Start of SUPPLIED MATERIAL
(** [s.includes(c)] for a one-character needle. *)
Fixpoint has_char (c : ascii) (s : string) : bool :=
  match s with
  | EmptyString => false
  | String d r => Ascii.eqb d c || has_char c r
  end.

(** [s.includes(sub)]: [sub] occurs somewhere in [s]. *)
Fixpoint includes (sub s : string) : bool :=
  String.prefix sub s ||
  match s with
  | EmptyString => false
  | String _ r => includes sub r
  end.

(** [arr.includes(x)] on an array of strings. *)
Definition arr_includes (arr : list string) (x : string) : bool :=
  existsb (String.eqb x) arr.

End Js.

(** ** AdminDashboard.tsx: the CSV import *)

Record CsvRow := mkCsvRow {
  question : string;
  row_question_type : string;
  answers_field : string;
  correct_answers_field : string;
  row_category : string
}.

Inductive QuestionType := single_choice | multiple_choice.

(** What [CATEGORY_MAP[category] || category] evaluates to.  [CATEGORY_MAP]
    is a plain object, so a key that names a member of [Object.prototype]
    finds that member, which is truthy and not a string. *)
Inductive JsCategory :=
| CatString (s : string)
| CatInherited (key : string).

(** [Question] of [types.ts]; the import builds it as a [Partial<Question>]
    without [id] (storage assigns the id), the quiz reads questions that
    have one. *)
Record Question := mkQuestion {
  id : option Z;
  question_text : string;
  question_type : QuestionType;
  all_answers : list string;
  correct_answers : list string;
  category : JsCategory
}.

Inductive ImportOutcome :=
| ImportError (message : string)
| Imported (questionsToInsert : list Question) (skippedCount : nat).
End of SUPPLIED MATERIAL
Start of SUPPLIED MATERIAL
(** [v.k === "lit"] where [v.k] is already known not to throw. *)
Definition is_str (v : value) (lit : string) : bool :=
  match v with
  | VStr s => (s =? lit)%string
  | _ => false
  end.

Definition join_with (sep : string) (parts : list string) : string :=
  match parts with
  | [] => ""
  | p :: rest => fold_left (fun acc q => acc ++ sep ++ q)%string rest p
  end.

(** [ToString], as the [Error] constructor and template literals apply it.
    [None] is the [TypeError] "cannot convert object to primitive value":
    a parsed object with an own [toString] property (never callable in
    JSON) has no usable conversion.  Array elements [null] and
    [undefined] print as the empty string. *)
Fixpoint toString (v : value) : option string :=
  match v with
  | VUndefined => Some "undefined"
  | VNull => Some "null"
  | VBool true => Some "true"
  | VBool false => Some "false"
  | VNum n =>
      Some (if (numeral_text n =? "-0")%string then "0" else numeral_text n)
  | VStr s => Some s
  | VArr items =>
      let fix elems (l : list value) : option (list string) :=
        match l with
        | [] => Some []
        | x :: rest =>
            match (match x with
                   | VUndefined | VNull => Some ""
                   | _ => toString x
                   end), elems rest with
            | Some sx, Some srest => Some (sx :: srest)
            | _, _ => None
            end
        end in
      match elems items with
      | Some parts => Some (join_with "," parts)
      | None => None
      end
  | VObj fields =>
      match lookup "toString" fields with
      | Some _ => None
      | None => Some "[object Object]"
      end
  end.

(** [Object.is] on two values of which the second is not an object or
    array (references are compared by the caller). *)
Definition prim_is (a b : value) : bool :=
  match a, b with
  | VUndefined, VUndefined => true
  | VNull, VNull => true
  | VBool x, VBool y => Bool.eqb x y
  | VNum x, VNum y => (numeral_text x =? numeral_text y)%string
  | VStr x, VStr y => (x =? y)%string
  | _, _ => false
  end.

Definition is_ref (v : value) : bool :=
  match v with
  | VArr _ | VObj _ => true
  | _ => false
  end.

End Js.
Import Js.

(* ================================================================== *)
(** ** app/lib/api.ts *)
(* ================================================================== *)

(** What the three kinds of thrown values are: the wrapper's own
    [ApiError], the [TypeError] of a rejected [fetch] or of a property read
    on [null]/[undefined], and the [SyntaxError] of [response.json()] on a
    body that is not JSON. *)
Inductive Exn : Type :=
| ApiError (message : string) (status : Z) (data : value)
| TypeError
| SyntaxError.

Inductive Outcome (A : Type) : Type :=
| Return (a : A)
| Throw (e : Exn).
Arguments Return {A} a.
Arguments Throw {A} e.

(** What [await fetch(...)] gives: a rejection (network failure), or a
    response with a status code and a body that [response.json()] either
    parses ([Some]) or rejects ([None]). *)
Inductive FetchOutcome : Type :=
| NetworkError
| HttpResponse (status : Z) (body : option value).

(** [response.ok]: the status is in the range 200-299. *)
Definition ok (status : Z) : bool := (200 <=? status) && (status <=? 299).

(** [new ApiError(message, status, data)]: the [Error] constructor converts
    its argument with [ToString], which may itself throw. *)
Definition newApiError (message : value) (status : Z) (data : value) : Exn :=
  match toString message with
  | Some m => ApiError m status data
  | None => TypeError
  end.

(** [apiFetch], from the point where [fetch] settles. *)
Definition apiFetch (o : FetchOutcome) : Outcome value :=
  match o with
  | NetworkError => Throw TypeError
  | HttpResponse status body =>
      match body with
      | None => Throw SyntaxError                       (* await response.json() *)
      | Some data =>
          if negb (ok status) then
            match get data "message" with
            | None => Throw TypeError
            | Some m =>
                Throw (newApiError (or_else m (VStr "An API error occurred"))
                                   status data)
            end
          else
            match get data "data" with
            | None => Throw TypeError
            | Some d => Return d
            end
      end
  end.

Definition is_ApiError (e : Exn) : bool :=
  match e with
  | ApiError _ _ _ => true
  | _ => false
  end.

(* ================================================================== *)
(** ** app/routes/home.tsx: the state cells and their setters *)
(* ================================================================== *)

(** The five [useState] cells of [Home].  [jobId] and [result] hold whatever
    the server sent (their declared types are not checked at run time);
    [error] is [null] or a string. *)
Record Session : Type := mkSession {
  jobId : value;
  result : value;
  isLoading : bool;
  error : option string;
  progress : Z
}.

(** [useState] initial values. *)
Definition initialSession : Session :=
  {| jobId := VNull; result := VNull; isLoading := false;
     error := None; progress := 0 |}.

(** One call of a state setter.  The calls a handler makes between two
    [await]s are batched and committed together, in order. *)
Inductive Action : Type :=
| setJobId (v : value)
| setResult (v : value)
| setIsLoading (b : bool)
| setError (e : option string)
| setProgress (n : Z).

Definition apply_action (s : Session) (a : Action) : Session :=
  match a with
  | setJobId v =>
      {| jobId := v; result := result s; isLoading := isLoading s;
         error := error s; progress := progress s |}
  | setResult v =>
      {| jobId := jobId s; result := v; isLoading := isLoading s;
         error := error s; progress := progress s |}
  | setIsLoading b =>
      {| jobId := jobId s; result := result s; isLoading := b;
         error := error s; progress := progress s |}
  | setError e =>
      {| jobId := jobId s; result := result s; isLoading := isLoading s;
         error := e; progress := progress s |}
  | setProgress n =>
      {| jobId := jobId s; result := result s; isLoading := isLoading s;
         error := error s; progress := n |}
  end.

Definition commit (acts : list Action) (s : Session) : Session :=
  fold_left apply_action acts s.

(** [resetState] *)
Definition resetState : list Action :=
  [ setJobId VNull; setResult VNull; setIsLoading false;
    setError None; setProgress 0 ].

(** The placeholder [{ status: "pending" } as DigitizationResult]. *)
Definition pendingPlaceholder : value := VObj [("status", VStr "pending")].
End of SUPPLIED MATERIAL
Start of SUPPLIED MATERIAL
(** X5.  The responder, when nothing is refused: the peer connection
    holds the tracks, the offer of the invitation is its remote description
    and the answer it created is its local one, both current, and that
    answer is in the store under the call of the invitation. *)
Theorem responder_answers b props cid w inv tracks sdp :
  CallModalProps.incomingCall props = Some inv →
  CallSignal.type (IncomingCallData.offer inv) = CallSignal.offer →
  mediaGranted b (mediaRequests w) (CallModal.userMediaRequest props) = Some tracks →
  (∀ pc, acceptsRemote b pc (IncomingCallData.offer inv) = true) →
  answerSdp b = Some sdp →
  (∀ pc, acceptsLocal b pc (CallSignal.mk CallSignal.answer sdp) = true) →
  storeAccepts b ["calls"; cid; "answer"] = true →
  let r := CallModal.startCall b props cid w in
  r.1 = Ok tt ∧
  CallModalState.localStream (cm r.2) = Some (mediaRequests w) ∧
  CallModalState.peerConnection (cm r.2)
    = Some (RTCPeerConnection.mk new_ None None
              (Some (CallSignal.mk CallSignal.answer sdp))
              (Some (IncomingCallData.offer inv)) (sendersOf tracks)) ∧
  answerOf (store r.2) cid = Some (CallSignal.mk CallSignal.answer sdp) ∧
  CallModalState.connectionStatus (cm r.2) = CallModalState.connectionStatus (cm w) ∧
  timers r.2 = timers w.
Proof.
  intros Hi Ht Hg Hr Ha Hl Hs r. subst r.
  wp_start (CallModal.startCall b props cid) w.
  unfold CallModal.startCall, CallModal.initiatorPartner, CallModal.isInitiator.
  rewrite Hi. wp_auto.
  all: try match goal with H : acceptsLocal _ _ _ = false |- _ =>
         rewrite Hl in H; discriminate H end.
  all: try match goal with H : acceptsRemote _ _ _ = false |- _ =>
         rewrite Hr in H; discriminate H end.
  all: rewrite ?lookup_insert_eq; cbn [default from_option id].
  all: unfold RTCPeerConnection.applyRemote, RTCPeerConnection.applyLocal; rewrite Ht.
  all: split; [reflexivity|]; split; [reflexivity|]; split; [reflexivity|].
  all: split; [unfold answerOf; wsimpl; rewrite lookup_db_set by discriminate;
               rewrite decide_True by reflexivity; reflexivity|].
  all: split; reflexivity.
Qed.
End of SUPPLIED MATERIAL
= WORK INSTRUCTIONS =
The entries above hold a line with "correct_answers_field : string;" and a later line with "finds that member, which". Write out exactly those lines and all lines between, nothing more.

= COMPLETED TASK =
  correct_answers_field : string;
  row_category : string
}.

Inductive QuestionType := single_choice | multiple_choice.

(** What [CATEGORY_MAP[category] || category] evaluates to.  [CATEGORY_MAP]
    is a plain object, so a key that names a member of [Object.prototype]
    finds that member, which is truthy and not a string. *)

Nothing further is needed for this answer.